Some bacterial pathogens can manipulate the angiogenic response, suppressing or inducing it for their own ends. In humans, B. henselae is associated with cat-scratch disease and vasculoproliferative disorders such as bacillary angiomatosis and bacillary peliosis. Although endothelial cells (ECs) support the pathogenesis of Bartonella , the mechanisms by which Bartonella induces EC activation are not completely clear, as well as the possible contribution of other cells recruited at the site of infection. Mesenchymal stromal cells (MSCs) are endowed with angiogenic potential and play a dual role in infections exerting antimicrobial properties but also acting as a shelter for pathogens. Here we delved into the role of MSCs as reservoir of Bartonella and modulator of EC functions.

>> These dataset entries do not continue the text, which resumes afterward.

(** * cacheSerializer.ts: the structural codec and the flat codec

    A shallow embedding of [CacheSerializer] and [SimpleSerializer]
    (packages/pyright-internal/src/common/cacheSerializer.ts).

    The codecs walk a JavaScript object graph.  Object identity, sharing and
    cycles matter to them, so the input is a heap: a finite map from
    locations to objects, and a value is a primitive or a reference into the
    heap.  What the encoder returns is a freshly built tree (it is never
    aliased), whose leaves are values of the input heap.  What the host's
    [JSON.parse] returns, and what the decoder builds from it, are fresh
    trees as well.

    The primitives are those of the language: [undefined], [null],
    booleans, numbers, BigInts, strings and symbols.  A number is an
    integer, or one of the numbers the host's [JSON.stringify] does not
    write as they are: [NaN], the two infinities and [-0].  The codecs
    compute with their own counter only and pass every other number
    through; a fraction goes through every step as an integer does, and
    the model has none.

    The file has the model first (values and objects, the host, the two
    codecs), then example heaps and the notions the statements use, then the
    properties, and at the end the statements at concrete inputs. *)

From Stdlib Require Import ZArith String List Lia.
From stdpp Require Import base option list gmap strings.
Open Scope string_scope.
Open Scope list_scope.
Set Warnings "-register-all".

(** ** Values, exceptions, objects *)

Abbreviation loc := nat (only parsing).

(** The numbers that are not integers. *)
Inductive special := NaN | Infinity | NegInfinity | NegZero.

#[global] Instance special_eq_dec : EqDecision special.
Proof. solve_decision. Defined.

(** A symbol is known by its identity, a function is not looked into, an
    object is a reference into the heap. *)
Inductive value :=
| VUndef
| VNull
| VBool (b : bool)
| VNum (n : Z)
| VSpecial (x : special)
| VBigInt (n : Z)
| VStr (s : string)
| VSymbol (id : nat)
| VFun
| VRef (l : loc).

#[global] Instance value_eq_dec : EqDecision value.
Proof. solve_decision. Defined.

Record exn := mkExn { exn_name : string; exn_message : string }.

#[global] Instance exn_eq_dec : EqDecision exn.
Proof. solve_decision. Defined.

Definition Error (msg : string) : exn := mkExn "Error" msg.
Definition TypeError (msg : string) : exn := mkExn "TypeError" msg.
Definition RangeError (msg : string) : exn := mkExn "RangeError" msg.

(** The text of [`${e}`]. *)
Definition exn_toString (e : exn) : string :=
  exn_name e +:+ ": " +:+ exn_message e.

(** A call returns, throws, or has no result in the model: it ran out of
    fuel (the recursion is deeper than the bound it was given) or met a
    reference that is not in the heap. *)
Inductive outcome (A : Type) :=
| Ret (a : A)
| Throw (e : exn)
| Stuck.
Arguments Ret {A} a.
Arguments Throw {A} e.
Arguments Stuck {A}.

(** A property under a string key: the key, whether [for..in] lists it, and
    what reading it gives (an accessor may throw).  A property under a
    symbol is seen by no step of the codecs, and an object of the model has
    none. *)
Record prop := mkProp { pkey : string; penum : bool; pread : exn + value }.

Definition field (k : string) (v : value) : prop := mkProp k true (inr v).

(** The time value of a [Date]: milliseconds, or [None] for an invalid date. *)
Abbreviation time := (option Z) (only parsing).

(** Modelled from the spec: [TextRangeCollection] (textRangeCollection.ts is
    not among the sources) is "an indexable, countable sequence of text
    ranges": [count] is the number of its items and [getItemAt(i)] is the
    item at index [i]. *)
Definition TextRangeCollection : Type := list value.

(** What [instanceof] and [Array.isArray] can tell apart, with the state that
    goes with it. *)
Inductive cls :=
| CObject
| CArray (elems : list value)
| CDate (t : time)
| CRegExp (source flags : string)
| CMap (entries : list (value * value))
| CSet (members : list value)
| CTextRangeCollection (items : TextRangeCollection).

(** An object: its class, its own properties in the order the host
    enumerates them, and the properties it inherits (the prototype chain,
    flattened, nearest first).  What the host's own prototypes give is not
    listed: of that the model knows the [length] of an array and the
    [toJSON] of a date. *)
Record obj := mkObj { kind : cls; own : list prop; inherited : list prop }.

Abbreviation heap := (gmap nat obj) (only parsing).

Definition plain (fields : list prop) : obj := mkObj CObject fields [].

(** ** Property access *)

Fixpoint find_prop (k : string) (ps : list prop) : option prop :=
  match ps with
  | [] => None
  | p :: ps => if String.eqb (pkey p) k then Some p else find_prop k ps
  end.

Definition own_keys (o : obj) : list string := pkey <$> own o.

(** [Object.prototype.hasOwnProperty.call(o, k)] *)
Definition hasOwnProperty (o : obj) (k : string) : bool :=
  bool_decide (k ∈ own_keys o).

(** [k in o] *)
Definition has_property (o : obj) (k : string) : bool :=
  match kind o, String.eqb k "length" with
  | CArray _, true => true
  | _, _ =>
    match find_prop k (own o) with
    | Some _ => true
    | None => bool_decide (is_Some (find_prop k (inherited o)))
    end
  end.

(** [o[k]], for the keys the codec reads (none of them is an array index). *)
Definition get (o : obj) (k : string) : exn + value :=
  match kind o, String.eqb k "length" with
  | CArray elems, true => inr (VNum (Z.of_nat (length elems)))
  | _, _ =>
    match find_prop k (own o) with
    | Some p => pread p
    | None =>
      match find_prop k (inherited o) with
      | Some p => pread p
      | None => inr VUndef
      end
    end
  end.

B. henselae readily infected MSCs and survived in perinuclear bound vacuoles for up to 8 days. Infection enhanced MSC proliferation and the expression of EGFR, TLR2 and NOD1, proteins that are involved in bacterial internalization and cytokine production. Secretome analysis revealed that infected MSCs secreted higher levels of the proangiogenic factors VEGF, FGF-7, MMP-9, PIGF, serpin E1, TSP-1, uPA, IL-6, PDGF-D, CCL5 and CXCL8. Supernatants from B. henselae -infected MSCs increased the susceptibility of ECs to B. henselae infection and enhanced EC proliferation, invasion and reorganization in tube-like structures. Altogether, these results candidate MSCs as a still underestimated niche for B. henselae persistent infection and reveal a MSC-EC crosstalk that may contribute to exacerbate bacterial-induced angiogenesis and granuloma formation.